Because you could only think about the war and what it was doing to you and
your mates for so long before you started going mad.

Eleanor
Robinson should have been at Oxford, and was not, and it was not for lack of
money in her family. And in fact, from all appearances, she was working as a
servant. Why, oh why, had she not told him herself what was wrong? Pride?

For
that matter, why had her father married a scheming creature like Alison?

She
vamped him I suppose, like her daughters are trying to vamp me. I suppose if
you’ve never been vamped before, it would be easy to succumb. When would
that have been
?
He tried to reckon up the last time he had seen her.
It was before the war, before he joined the RFC. So at some point between then
and the start of the war, her father had remarried. He’d done some
checking, and her father had died at some time around the first Christmas of
the war. So why had his daughter not been at Oxford at that point
?
Had
Alison persuaded the besotted new husband that it was unnecessary to give a
girl a university education
?
Or had she pled the war as an excuse,
claiming she needed Eleanor at home
?
Just how besotted had he been, to
deny his only child her one dream
?
He must have been caught like a
salmon in a net
.

And
then, just as the last of the sun sank below the horizon, it struck him. What
if her father had altered his will in favor of the new wife before he went off
to the war?

It
was just the sort of thing that Alison would have insisted on, he was sure of
it. Manipulative creature that she was, she would have promised, ever so
sweetly, that she would take as good care of Eleanor as of her own daughters.
So why shouldn’t her dear new husband not change his will to make her
sole inheritor? After all, leaving flighty young girls anything directly was
generally a bad idea.

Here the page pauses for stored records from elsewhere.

(* ===== verification/EngineHitl.v ===== *)
(** * Human decisions in a run ([internal/engine/hitl.go], [approval.go])

    The gate of an approval step, the events of a request and of a recorded
    auto-approval, and [resolvePendingHitl]: the operator's decision applied to the
    gate a resumed run waits at. *)

From S2P Require Import Prelude GoNum GoText Value JsonNum ExecIR ExecEval ExecInterp SpecTools SpecPolicy StepRefs SpecLimits Policy PolicyHitl RuneText AuditChain TraceRedact TraceRecorder EngineLimits McpDispatch StateStore StateRuns EngineState EngineTool.

Local Open Scope Z_scope.

Definition DefaultHitlActor : string := "operator".
Definition ApprovalStepUses : string := "workflow.approval".

(** [approvalHitlGate]: the reviewer may edit any argument, if there is one. *)
Definition approvalHitlGate (step : WorkflowStep) (with_ : fields) : HitlGate :=
  let edits := nonempty with_ in
  let names := sort_strings (List.filter (λ k, negb (k =? "")%string) (trim_space <$> with_.*1)) in
  let redact := match step_Approval step with
    | Some a => match wav_Config a with Some c => wac_RedactKeys c | None => [] end
    | None => [] end in
  mkHitlGate ApprovalStepUses with_
    (mkReview (ApprovalStepDescription step)
       ([HitlDecisionApprove; HitlDecisionReject] ++ (if edits then [HitlDecisionEdit] else []))
       (if edits then names else []) [] [] [] [] redact).

(** [approvalStepFromInfo]. *)
Definition approvalStepFromInfo (bind : string) (info : ApprovalInfo) : WorkflowStep :=
  mkStep bind "" "" "" (Some (mkApprovalValue true (Some (mkApprovalConfig (Description info) (RedactKeys info)))))
    [] [] false false false.

Section hitl.
Context {T : Type} (e : Executor T) (ctx : call_ctx) (pl : place) (in_ : RunInput).

Definition strings (l : list string) : payload := PList (PStr <$> l).

(** The event data of a request, [extra] being the fields of an auto-approval. *)
Definition request_data (gate : HitlGate) (auto : bool) : list (string * payload) :=
  let review := hg_Review gate in
  [("allowedDecisions", strings (rv_AllowedDecisions review)); ("allowedSwitchTo", strings (rv_SwitchTargets review))] ++
  (if auto then [("auto", PBool true)] else []) ++
  [("description", PStr (rv_Description review))] ++
  (if auto then [("stepIndex", PInt 0)] else []) ++
  [("uses", PStr (hg_Uses gate)); ("with", PMap ((λ kv, (kv.1, of_value kv.2)) <$> RedactHitlArgs (hg_With gate) (rv_RedactKeys review)))].

(** [emitHitlRequest]. *)
Definition emitHitlRequest (stepID : string) (gate : HitlGate) (w : world T) : world T :=
  trace_in e ctx pl stepID "hitl_request_created" "system" (request_data gate false) w.

Definition hitl_actor : string :=
  let actor := trim_space (ho_Actor (in_Hitl in_)) in if (actor =? "")%string then DefaultHitlActor else actor.

Definition recordAutoApproveHitl (stepID : string) (gate : HitlGate) (w : world T) : world T :=
  let actor := if (trim_space (ho_Actor (in_Hitl in_)) =? "")%string then DefaultHitlActor else ho_Actor (in_Hitl in_) in
  let data := [("actor", PStr actor); ("auto", PBool true); ("decision", PStr HitlDecisionApprove);
               ("resolvedUses", PStr (hg_Uses gate)); ("uses", PStr (hg_Uses gate))] in
  let w := trace_in e ctx pl stepID "hitl_request_created" "system" (request_data gate true) w in
  let w := trace_in e ctx pl stepID "hitl_decision_submitted" "agent" data w in
  trace_in e ctx pl stepID "hitl_resolution_applied" "system" data w.

(** The decision a resume applies. *)
Definition resume_decision : option HitlDecisionInput :=
  if ho_AutoApprove (in_Hitl in_) then Some (mkHitlInput HitlDecisionApprove hitl_actor None "")
  else match ho_Decision (in_Hitl in_) with
       | Some d => Some (if (trim_space (hi_Actor d) =? "")%string
                         then mkHitlInput (hi_Kind d) hitl_actor (hi_EditedWith d) (hi_SwitchTarget d) else d)
       | None => None
       end.

Definition resolution_data (pending : PendingHitlState) (d : HitlDecisionInput) (uses : string) (with_ : fields) : list (string * payload) :=
  let diff := (λ kv, (kv.1, of_value kv.2)) <$> HitlArgsDiff (ph_With pending) with_ in
  [("actor", PStr (hi_Actor d))] ++
  (if (hi_Kind d =? HitlDecisionEdit)%string
   then [("argsDiff", PMap (RedactArgsDiff diff (rv_RedactKeys (ph_Review pending)) (e_Redaction e)))] else []) ++
  [("decision", PStr (hi_Kind d)); ("resolvedUses", PStr uses)] ++
  (if (hi_Kind d =? HitlDecisionSwitch)%string then [("switchTarget", PStr (hi_SwitchTarget d))] else []) ++
  [("uses", PStr (ph_Uses pending))].

(** [resolvePendingHitl]: the call the decision released. *)
Definition resolvePendingHitl (stepID : string) (pol : PolicyEvaluator) (pctx : RunContext) (pending : PendingHitlState) (w : world T)
    : world T * res xerror (string * fields) :=
  match resume_decision with
  | None => (w, Err XAwaitingDecision)
  | Some d =>
      match ApplyHitlDecision (pending_gate pending) d with
      | Err err =>
          if (hi_Kind d =? HitlDecisionReject)%string then
            (trace_in e ctx pl stepID "hitl_decision_submitted" "user"
               [("actor", PStr (hi_Actor d)); ("decision", PStr HitlDecisionReject); ("uses", PStr (ph_Uses pending))] w,
             Err (XHitlRejected (hi_Actor d) (ph_Uses pending)))
          else (w, Err (XHitl err))
      | Ok (uses, with_) =>
          let data := resolution_data pending d uses with_ in
          let w := trace_in e ctx pl stepID "hitl_decision_submitted" "user" data w in
          let w := trace_in e ctx pl stepID "hitl_resolution_applied" "system" data w in
          if (ph_Kind pending =? PendingHitlKindApproval)%string || (ph_Uses pending =? ApprovalStepUses)%string then (w, Ok (uses, with_))
          else
            let pctx2 := mkRunContext (rc_Elapsed pctx) (rc_AccumulatedCostUSD pctx) (rc_ApprovedActions pctx ++ [uses]) in
            match CheckToolCall pol (mkToolCallContext pctx2 stepID uses with_) with
            | Some denied => (w, Err (XDenied denied))
            | None => (w, Ok (uses, with_))
            end
      end
  end.

(** A resolution runs no tool, and what it releases is what the decision released. *)
Lemma resolvePendingHitl_adds stepID pol pctx pending w w' r :
  resolvePendingHitl stepID pol pctx pending w = (w', r) →
  adds nothing 0 w w' ∧
  ∀ uses x, r = Ok (uses, x) → ∃ d, resume_decision = Some d ∧ ApplyHitlDecision (pending_gate pending) d = Ok (uses, x).
Proof.
  unfold resolvePendingHitl. destruct resume_decision as [d|]; [|intros [= <- <-]; split; [apply adds_refl|done]].
  destruct (ApplyHitlDecision _ d) as [[uses x]|err] eqn:Ha.
  - assert (∀ data, adds nothing 0 w (trace_in e ctx pl stepID "hitl_resolution_applied" "system" data
      (trace_in e ctx pl stepID "hitl_decision_submitted" "user" data w))) as Ht.
    { intros data. eapply adds_after; apply trace_in_adds. }
    destruct (_ || _); [|destruct (CheckToolCall pol _)]; intros [= <- <-]; (split; [apply Ht|]); try done;
      intros ? ? [= <- <-]; by exists d.
  - destruct (_ =? _)%string; intros [= <- <-]; (split; [|done]); [apply trace_in_adds|apply adds_refl].
Qed.

Lemma recordAutoApproveHitl_adds stepID gate w : adds nothing 0 w (recordAutoApproveHitl stepID gate w).
Proof. unfold recordAutoApproveHitl. do 2 (eapply adds_after; [|apply trace_in_adds]). apply trace_in_adds. Qed.
End hitl.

Who could guess what they would do with their inheritance,
and of course, there were always cads who would romance them for their money,
then waste it and leave them penniless and deserted.

He
stared into the growing darkness, as beside him, the Brigadier lit up a
cigarette. The end of it glowed as he pursued that line of thought to its
logical conclusion.

So,
assume that was precisely what had happened. Then her father had died in the
first months of the war, leaving her entirely at the mercy of her stepmother, a
woman who clearly despised her. Then what? What was she doing here, dressed
like a servant?

Well,
what were her choices? To leave—and do what? She wasn’t suited to
anything but marriage, and if she’d had a sweetheart in the village, he
doubted that she would have been so keen to go to university. There was a sad
truth to her condition; she had no skills with which to support herself. She
hadn’t enough education to become a governess. She hadn’t the money
to train as a nurse, and although she could have gone as a VAD no one could
really live on the tiny stipend that was allotted to the volunteers. In the
beginning she wouldn’t have had the stamina for a factory job, and the
Land Girls hadn’t been formed until later. That would have left her with
only one option. To remain at home at the mercy of her stepmother, who must
have seen her as a ready source of free labor and put her to work as a servant.